Big, Bigger Biggest

1. Big, Bigger Biggest Large scale issues: Phrase queries and common words OCR Tom Burton West Hathi Trust Project

2. Hathi Trust Large Scale Search Challenges • Goal: Design a system for full-text search that will scale to 5 million to 20 million volumes (at a reasonable cost.) • Challenges: • Must scale to 20 million full-text volumes • Very long documents compared to most large-scale search applications • Multilingual collection • OCR quality varies

3. Index Size, Caching, and Memory Our documents average about 300 pages which is about 700KB of OCR. Our 5 million document index is between 2 and 3 terabytes. About 300 GB per million documents Large index means disk I/O is bottleneck Tradeoff JVM vs OS memory Solr uses OS memory (disk I/O caching) for caching of postings Memory available for disk I/O caching has most impact on response time (assuming adequate cache warming) Fitting entire index in memory not feasible with terabyte size index

4. Response time varies with query Average: 673 Median: 91 90th: 328 99th: 7,504

5. Slowest 5 % of queries • The slowest 5% of queries took about 1 second or longer. • The slowest 1% of queries took between 10 seconds and 2 minutes. • Slowest 0.5% of queries took between 30 seconds and 2 minutes • These queries affect response time of other queries • Cache pollution • Contention for resources • Slowest queries are phrase queries containing common words

6. Query processing Phrase queries use position index (Boolean queries do not). Position index accounts for 85% of index size Position list for common words such as “the” can be many GB in size This causes lots of disk I/O . Solr depends on the operating systems disk cache to reduce disk I/O requirements for words that occur in more than one query I/O from Phrase queries containing common words pollutes the cache

7. Slow Queries Slowest test query: “the lives and literature of the beat generation” took 2 minutes. 4MB data read for Boolean query. 9,000+ MB read for Phrase query.

8. Why not use Stop Words? The word “the” occurs more than 4 billion times in our 1 million document index. Removing “stop” words (“the”, “of” etc.) not desirable for our use cases. Couldn’t search for many phrases “to be or not to be” “the who” “man in the moon” vs. “man on the moon” Stop words in one language are content words in another language German stop words “war” and “die” are content words in English English stop words “is” and “by” are content words (“ice” and “village”) in Swedish

9. “CommonGrams” Ported Nutch “CommonGrams” algorithm to Solr Create Bi-Grams selectively for any two word sequence containing common terms Slowest query: “The lives and literature of the beat generation” “the-lives” “lives-and” “and-literature” “literature-of” “of-the” “the-beat” “generation”

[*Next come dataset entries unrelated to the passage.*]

(** * az_function_ffmpeg: the HTTP-triggered transcoding relay

    A shallow embedding of [azffmpeg/__init__.py].  The module has one
    function, [main]; it is modelled below together with the pieces of the
    Python standard library it calls on text ([str.strip], [str.split],
    [urllib.parse.urlparse], [shlex.split], [os.path.join]).

    Python text is modelled as [string]; a character is one code point
    below 256. *)

From Stdlib Require Import String Ascii List ZArith Lia Bool.
From stdpp Require Import gmap strings.
Import ListNotations.
Open Scope string_scope.

(** ** Python text primitives *)

Module Py.

(** [c in chars] for a one-character [c]. *)
Fixpoint char_in (c : ascii) (chars : string) : bool :=
  match chars with
  | EmptyString => false
  | String d rest => if Ascii.eqb c d then true else char_in c rest
  end.

(** [s.lstrip(chars)] *)
Fixpoint lstrip (chars : string) (s : string) : string :=
  match s with
  | EmptyString => EmptyString
  | String c rest => if char_in c chars then lstrip chars rest else s
  end.

(** [s.rstrip(chars)] *)
Fixpoint rstrip (chars : string) (s : string) : string :=
  match s with
  | EmptyString => EmptyString
  | String c rest =>
      match rstrip chars rest with
      | EmptyString => if char_in c chars then EmptyString else String c EmptyString
      | r => String c r
      end
  end.

(** [s.strip(chars)] *)
Definition strip (chars : string) (s : string) : string :=
  rstrip chars (lstrip chars s).

(** [s.replace(c, "")] for a one-character [c]. *)
Fixpoint remove_char (c : ascii) (s : string) : string :=
  match s with
  | EmptyString => EmptyString
  | String d rest =>
      if Ascii.eqb c d then remove_char c rest else String d (remove_char c rest)
  end.

(** [s.partition(c)] for a one-character separator: the text before the
    first [c], whether [c] was found, and the text after it. *)
Fixpoint partition (c : ascii) (s : string) : string * bool * string :=
  match s with
  | EmptyString => (EmptyString, false, EmptyString)
  | String d rest =>
      if Ascii.eqb d c then (EmptyString, true, rest)
      else let '(a, found, b) := partition c rest in (String d a, found, b)
  end.
Lemma second_arrow_invalid_witness :
  parse_reaction ("H2 " ++ "->" ++ " O2 -> H2O") = None.
Proof. apply (second_arrow_invalid "H2 " " O2 -> H2O"); reflexivity. Defined.

Lemma lstrip_head (s : str) (c : ascii) (r : str) :
  lstrip s = c :: r -> is_space c = false.
Proof.
  induction s as [|x s IH]; simpl; [discriminate|].
  destruct (is_space x) eqn:Hx; [exact IH|].
  intro H. injection H as <- _. exact Hx.
Qed.

Lemma lstrip_suffix (s : str) : exists w, s = (w ++ lstrip s)%list.
Proof.
  induction s as [|x s [w IH]]; simpl; [now exists []|].
  destruct (is_space x); [|now exists []].
  exists (x :: w). simpl. now rewrite <- IH.
Qed.

Lemma strip_first (s : str) (c : ascii) (r : str) :
  strip s = c :: r -> is_space c = false.
Proof.
  unfold strip. intro H.
  destruct (lstrip_suffix (rev (lstrip s))) as [w Hw].
  apply (f_equal (@rev ascii)) in Hw.
  rewrite rev_involutive, rev_app_distr, H in Hw.
  simpl in Hw. now apply lstrip_head in Hw.
Qed.

Lemma strip_last (s : str) (c : ascii) (r : str) :
  strip s = (r ++ [c])%list -> is_space c = false.
Proof.
  unfold strip. intro H. apply (f_equal (@rev ascii)) in H.
  rewrite rev_involutive, rev_app_distr in H. simpl in H.
  now apply lstrip_head in H.
Qed.

Lemma lstrip_incl (s : str) (x : ascii) : In x (lstrip s) -> In x s.
Proof.
  destruct (lstrip_suffix s) as [w Hw]. intro H. rewrite Hw.
  apply in_or_app. now right.
Qed.

Lemma strip_incl (s : str) (x : ascii) : In x (strip s) -> In x s.
Proof.
  unfold strip. intro H. apply in_rev in H. apply lstrip_incl in H.
  apply in_rev in H. now apply lstrip_incl in H.
Qed.

Lemma split_from_plus_free (fuel : nat) (s cur piece : str) :
  ~ In "+"%char cur ->
  In piece (split_from fuel plus s cur) -> ~ In "+"%char piece.
Proof.
  change plus with ["+"%char].
  revert s cur. induction fuel as [|f IH]; intros s cur Hcur Hin.
  - destruct Hin as [<-|[]]. now rewrite <- in_rev.
  - destruct s as [|c r].
    + destruct Hin as [<-|[]]. now rewrite <- in_rev.
    + rewrite split_from_step in Hin. cbn [is_prefix] in Hin.
      rewrite andb_true_r in Hin.
      destruct (Ascii.eqb "+" c) eqn:Hc.
      * destruct Hin as [<-|Hin]; [now rewrite <- in_rev|].
        apply (IH _ [] (fun H => H) Hin).
      * apply (IH r (c :: cur)); [|exact Hin].
        intros [->|H]; [|contradiction].
        now rewrite Ascii.eqb_refl in Hc.
Qed.

(** X17. The compounds that [parse_reaction] returns hold no [+], and
    neither begin nor end with white space. *)
Theorem parse_reaction_tokens (reaction : string)
  (reactants products : list string) (compound : string) :
  parse_reaction reaction = Some (reactants, products) ->
  In compound (reactants ++ products)%list ->
  ~ In "+"%char (list_ascii_of_string compound)
  /\ (forall c r, list_ascii_of_string compound = c :: r ->
                  is_space c = false)
  /\ (forall c r, list_ascii_of_string compound = (r ++ [c])%list ->
                  is_space c = false).
Proof.
  intros Hp Hin.
  destruct (parse_reaction_some _ _ _ Hp) as [lhs [rhs [_ [-> ->]]]].
  assert (Hside : exists side piece,
             In piece (split plus side)
             /\ compound = string_of_list_ascii (strip piece)).
  { apply in_app_or in Hin. unfold compounds_of in Hin.
    destruct Hin as [Hin|Hin]; apply in_map_iff in Hin;
      destruct Hin as [piece [<- Hin]]; eauto. }
  destruct Hside as [side [piece [Hpiece ->]]].
  rewrite list_ascii_of_string_of_list_ascii.
  split; [|split].
  - intro H. apply strip_incl in H. revert H.
    apply (split_from_plus_free _ _ [] _ (fun H => H) Hpiece).
  - apply strip_first.
  - apply strip_last.
Qed.

Lemma parse_reaction_tokens_witness :
  ~ In "+"%char (list_ascii_of_string "O2")
  /\ (forall c r, list_ascii_of_string "O2" = c :: r -> is_space c = false)
  /\ (forall c r, list_ascii_of_string "O2" = (r ++ [c])%list ->
                  is_space c = false).
Proof.
  apply (parse_reaction_tokens " H2 +  O2 -> H2O " ["H2"; "O2"] ["H2O"]).
  - vm_compute. reflexivity.
  - simpl. auto.
Defined.

End Tokens.

(** * The code under the limit on conversions *)

(** ** Where the limit shows *)

Section Limits.

Local Open Scope string_scope.

Lemma bind_ok (A B : Type) (a : A) (k : A -> result B) :
  bind (Ok a) k = k a.
Proof. reflexivity. Qed.

Lemma bind_raise (A B : Type) (e : py_exn) (k : A -> result B) :
  bind (Raise e) k = Raise e.
Proof. reflexivity. Qed.

Lemma count_of_limit (count : str) :
  CPython.count_of count
  = if count_within count then Ok (count_of count) else Raise ValueError.
Proof.
  unfold CPython.count_of, CPython.int_of_str, count_within, count_of.
  destruct count as [|c r]; [reflexivity|].
  rewrite Z.ltb_antisym.
  now destruct (Z.of_nat (List.length (c :: r)) <=? CPython.max_str_digits)%Z.
Qed.

Lemma dict_fold_limit (pairs : list (str * str)) (d : dict) :
  fold_result
    (fun d ec =>
       count <- CPython.count_of (snd ec) ;;
       Ok (dict_set d (string_of_list_ascii (fst ec)) count))
    pairs d
  = if forallb (fun m => count_within (snd m)) pairs
    then Ok (fold_left
               (fun d ec => dict_set d (string_of_list_ascii (fst ec))
                              (count_of (snd ec))) pairs d)
    else Raise ValueError.
Proof.
  revert d. induction pairs as [|p pairs IH]; intro d; [reflexivity|].
  cbn [fold_result forallb fold_left]. rewrite count_of_limit.
  unfold str in *.
  destruct (count_within (snd p)); cbn [andb]; cbv beta iota.
  - rewrite !bind_ok. apply IH.
  - now rewrite !bind_raise.
Qed.

Lemma dict_of_pairs_limit (pairs : list (str * str)) :
  CPython.dict_of_pairs pairs
  = if forallb (fun m => count_within (snd m)) pairs
    then Ok (dict_of_pairs pairs) else Raise ValueError.
Proof. apply dict_fold_limit. Qed.

(** [parse_compound] raises when a count is beyond the limit, and computes
    its mapping otherwise. *)
Lemma parse_compound_limit (compound : string) :
  CPython.parse_compound compound
  = if compound_within compound then Ok (parse_compound compound)
    else Raise ValueError.
Proof. apply dict_of_pairs_limit. Qed.

Lemma parse_compound_ok (compound : string) (d : dict) :
  CPython.parse_compound compound = Ok d ->
  compound_within compound = true /\ d = parse_compound compound.
Proof.
  rewrite parse_compound_limit. destruct (compound_within compound);
    [|discriminate].
  intro H. injection H as <-. now split.
Qed.

Lemma collect_limit (l : list string) (s : list string) :
  fold_result
    (fun elements compound =>
       d <- CPython.parse_compound compound ;;
       Ok (set_update elements (dict_keys d))) l s
  = if forallb compound_within l
    then Ok (fold_left
               (fun elements compound =>
                  set_update elements (dict_keys (parse_compound compound)))
               l s)
    else Raise ValueError.
Proof.
  revert s. induction l as [|c l IH]; intro s; [reflexivity|].
  cbn [fold_result forallb fold_left]. rewrite parse_compound_limit.
  destruct (compound_within c); cbn [andb]; cbv beta iota.
  - rewrite !bind_ok. apply IH.
  - now rewrite !bind_raise.
Qed.
(** X17. [Command.packet] checks the frame twice.  A command it returns is
    valid with the addresses and the sequence number given, its verb, code
    and payload are those of the command first built for the null device
    (itself valid), and its addresses are what the address helper makes of
    the three given, an absent one being the non-device address.  When the
    command for the null device cannot be built, [packet] raises the same
    exception, whatever addresses were given. *)
Theorem packet_checks_twice (verb code payload : string) (a : packet_args) :
  let verb' := if String.eqb verb "I" then I_
               else if String.eqb verb "W" then W_ else verb in
  (∀ cmd, Command_packet H verb code payload a = Ok cmd →
     is_valid H cmd = Ok true
     ∧ (∃ cmd0, Command_init H verb' code payload (NUL_DEV_ADDR_id H)
                  (pk_kwargs a) (pk_now a) = Ok cmd0
          ∧ cmd_verb cmd = cmd_verb cmd0 ∧ cmd_code cmd = cmd_code cmd0
          ∧ cmd_payload cmd = cmd_payload cmd0 ∧ cmd_len cmd = cmd_len cmd0
          ∧ cmd_priority cmd = cmd_priority cmd0)
     ∧ cmd_code cmd = code ∧ cmd_payload cmd = payload
     ∧ pkt_addrs H (default (NON_DEV_ADDR_id H) (pk_addr0 a) ++ " "
                    ++ default (NON_DEV_ADDR_id H) (pk_addr1 a) ++ " "
                    ++ default (NON_DEV_ADDR_id H) (pk_addr2 a))
       = Ok (cmd_src cmd, cmd_dst cmd, cmd_addrs cmd)
     ∧ (pk_seqn a = None → cmd_seqn cmd = "---"))
  ∧ (∀ e, Command_init H verb' code payload (NUL_DEV_ADDR_id H)
            (pk_kwargs a) (pk_now a) = Raise e →
       Command_packet H verb code payload a = Raise e).
Proof.
  intros verb'. unfold Command_packet. fold verb'. split.
  - intros cmd Hc.
    destruct (Command_init H verb' code payload _ _ _) as [cmd0|] eqn:E0; [|done].
    rewrite bind_Ok in Hc.
    match type of Hc with (?m ≫= _) = _ => destruct m as [seqn|] eqn:Es; [|done] end.
    rewrite bind_Ok in Hc.
    destruct (pkt_addrs H _) as [[[src dst] addrs]|] eqn:Ea; [|done].
    rewrite bind_Ok in Hc.
    match type of Hc with (?m ≫= _) = _ => destruct m as [[]|] eqn:Ev; [|done..] end.
    rewrite bind_Ok in Hc. cbn [negb] in Hc. injection Hc as <-.
    apply Command_init_inv in E0 as (_ & _ & _ & _ & _ & _ & Hseq & _ & Hcode & _ & Hp & _).
    split; [done|]. split; [by exists cmd0|]. cbn.
    split; [done|]. split; [done|]. split; [done|].
    intros Hn. rewrite Hn in Es. by injection Es as <-.
  - intros e ->. done.
Qed.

10. Standard index vs. CommonGrams Standard Index Common Grams

11. Comparison of Response time (ms)

12. Other issues • Analyze your slowest queries • We analyzed the slowest queries from our query logs and discovered additional “common words” to be added to our list. • We used Solr Admin panel to run our slowest queries from our logs with the “debug” flag checked. • We discovered that words such as “l’art” were being split into two token phrase queries. • We used the Solr Admin Analysis tool and determined that the analyzer we were using was the culprit.

13. Other issues • We broke Solr … temporarily • Dirty OCR in combination with over 200 languages creates indexes with over 2.4 billion unique terms • Solr/Lucene index size was limited to 2.1 Billion unique terms • Patched: Now it’s 274 Billion • Dirty OCR is difficult to remove without removing “good” words. • Because Solr/Lucene tii/tis index uses pointers into the frequency and position files we suspect that the performance impact is minimal compared to disk I/O demands, but we will be testing soon.